There's a new version at: https://github.com/DEShawResearch/Random123-Boost that I think addresses your concerns. Click on the link to see the new README. On Fri, May 2, 2014 at 11:43 AM, Steven Watanabe <watanabesj@gmail.com>wrote:
AMDG
On 04/29/2014 10:00 AM, John Salmon wrote:
I've dusted off the code I wrote a couple of years ago and republished
it,
now on github:
<snip>
CBRNGs overcome all these problems. With CBRNGs, the code looks like this (see libs/random/examples/counter_based_example.cpp for a fully worked example):
using namespace boost::random; typedef threefry<4, uint32_t> Prf; normal_distribution nd; Prf::key_type key = {seed}; Prf prf(key); // seed may come from command line for(size_t i=0; i<atoms.size(); ++i){ float boltzmannfactor = sqrt(kT/atoms[i].mass); Prf::domain_type d = {atoms[i].id, timestep, THERMALIZE_CTXT}; counter_based_urng<Prf> cbrng(prf, d); nd.reset(); atoms[i].vx = boltzmannfactor*nd(cbrng); atoms[i].vy = boltzmannfactor*nd(cbrng); atoms[i].vz = boltzmannfactor*nd(cbrng); }
Is there a good reason why this shouldn't be written as:
for(...) { ... std::seed_seq s{ seed, atoms[i].id, timestep, THERMALIZE_CTXT }; counter_based_engine<Prf> cbrng(s); ... }
Seed_seq is the wrong tool for the job. It's a middleman who charges a hefty commission (time and space) and then delivers your product slightly damaged. You give it values that you have carefully chosen so that they're *guaranteed* to be unique. Seed_seq then transforms them into values that are *probably* unique, but there are no guarantees. If you use it a lot, the Birthday Paradox will eat away at that "probably" and after a few billion uses you'll be in for a nasty surprise: two of your generators will produce exactly the same output. Seed_seq is an attempt to work around the problem that many generators (and some of the most popular ones) are difficult to initialize in a way that results in independent streams. The CBRNGs are designed to give you independent streams without the overhead or risk of a seed_seq. I think you'll like the new example code better. From the new README: typedef threefry<4, uint32_t> Prf; counter_based_engine<Prf, 32> cbeng(seed); for(size_t i=0; i<Natoms; ++i){ float boltzmannfactor = sqrt(kT/atoms[i].mass); normal_distribution nd(0., rmsvelocity); Prf::domain_type base = {atoms[i].id, timestep, THERMALIZE_CTXT}; cbeng.restart(base); atoms[i].vx = boltzmannfactor*nd(cbeng); atoms[i].vy = boltzmannfactor*nd(cbeng); atoms[i].vz = boltzmannfactor*nd(cbeng); } You can seed the counter_based_engine directly with an arithmetic seed, or, if you prefer, you can use the the much larger key_type, or you can pre-initialize a Prf and use that. In addition to seed()-ing (which meets all the standard expectations), counter_based_engine can be 'restart()-ed' with a new 'base counter'. This is how you associate different, independent sequences with whatever program elements you like: threads, atoms, whatever.

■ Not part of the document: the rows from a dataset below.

Lemma distinct_keys (accounts : SoonAccounts) : distinct accounts → NoDup accounts.*1.
Proof. intros Hd. apply (NoDup_fmap_1 account_path). rewrite <- list_fmap_compose. exact Hd. Qed.
Lemma distinct_inj (accounts : SoonAccounts) x y :
  distinct accounts → x ∈ accounts → y ∈ accounts → account_path x.1 = account_path y.1 → x = y.
Proof.
  intros Hd (i & Hi)%list_elem_of_lookup (j & Hj)%list_elem_of_lookup Hp.
  assert (i = j) as ->; [|congruence]. eapply (NoDup_lookup _ _ _ (account_path x.1) Hd); rewrite list_lookup_fmap, ?Hi, ?Hj; cbn; congruence.
Qed.

Lemma elem_of_after before diff x :
  told_apart before diff →
  x ∈ accounts_after before diff ↔ x ∈ diff ∨ x ∈ before ∧ x.1 ∉ diff.*1.
Proof.
  intros (Hb & Hd & _). destruct x as [k a]. unfold accounts_after, accounts_from_map. rewrite sort_by_key_perm, elem_of_map_to_list.
  pose proof (distinct_keys _ Hb) as Nb. pose proof (distinct_keys _ Hd) as Nd. cbn.
  destruct (decide (k ∈ diff.*1)) as [Hin|Hout].
  - apply list_elem_of_fmap in Hin as ([k' v] & -> & Hin). cbn. rewrite (extend_lookup_Some _ diff k' v Nd Hin).
    split; [intros [= ->]; by left|]. intros [Hx|[_ Hx]].
    + f_equal. by injection (distinct_inj diff (k', v) (k', a) Hd Hin Hx eq_refl).
    + destruct Hx. by apply (list_elem_of_fmap_2 fst _ (k', v)).
  - rewrite extend_lookup_None by done. split.
    + intros Hk. right. split; [|done]. destruct (decide (k ∈ before.*1)) as [Hin|Hn].
      * apply list_elem_of_fmap in Hin as ([k' v] & -> & Hin). cbn in *. rewrite (extend_lookup_Some _ before k' v Nb Hin) in Hk.
        by injection Hk as ->.
      * by rewrite extend_lookup_None in Hk.
    + intros [Hx|[Hx _]]; [|by apply extend_lookup_Some]. destruct Hout. by apply (list_elem_of_fmap_2 fst _ (k, a)).
Qed.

I don't really like making the details of the algorithm (i.e. key and domain) part of the primary interface.
I think it's important that they be available, but in the new version, you don't have to use them if you don't want to. A user *may* limit himself to using standard seeding methods and avoid restart(). Their one remaining advantage is that they offer constant-time discard(). The additional features that rely on the details of the underlying Prf are entirely optional.
Let's consider the code changes between the two fragments:
<snip>
- Since it models a URNG, cbrng can be passed as an argument to the normal_distribution, nd. In order to make each atom independent,
nd.reset()
is called each time through the loop.
<snip>
FWIW, I don't really think that reset was a good idea in the first place, and it's currently a no-op in all distributions. To run the loop in parallel, you'd need to make a copy of nd in every thread, anyway.
Fair enough. In the example, I've moved the normal distribution into the loop and removed reset().
counter_based_urng ------------------
The counter_based_urng class uses the pseudo-random property of PRFs to perform random number generation in accordance with the requirements of a UniformRandomNumberGenerator. <snip>
counter_based_engine --------------------
The counter_based_engine class is a templated adapter class that models a bona fide RandomNumberEngine. <snip>
Is there really a good reason to make two separate templates? A RandomNumberEngine is a URNG, by definition.
There was, but not any more. There is now only a counter_based_engine. It takes a template parameter that determines the length of individual sequences and the number of permissible 'base counters'. It has a 'restart()' method that resets the 'base counter' to begin a new sequence. And it has a few constructor() and seed() overloads that extend the capabilities of a generic Engine.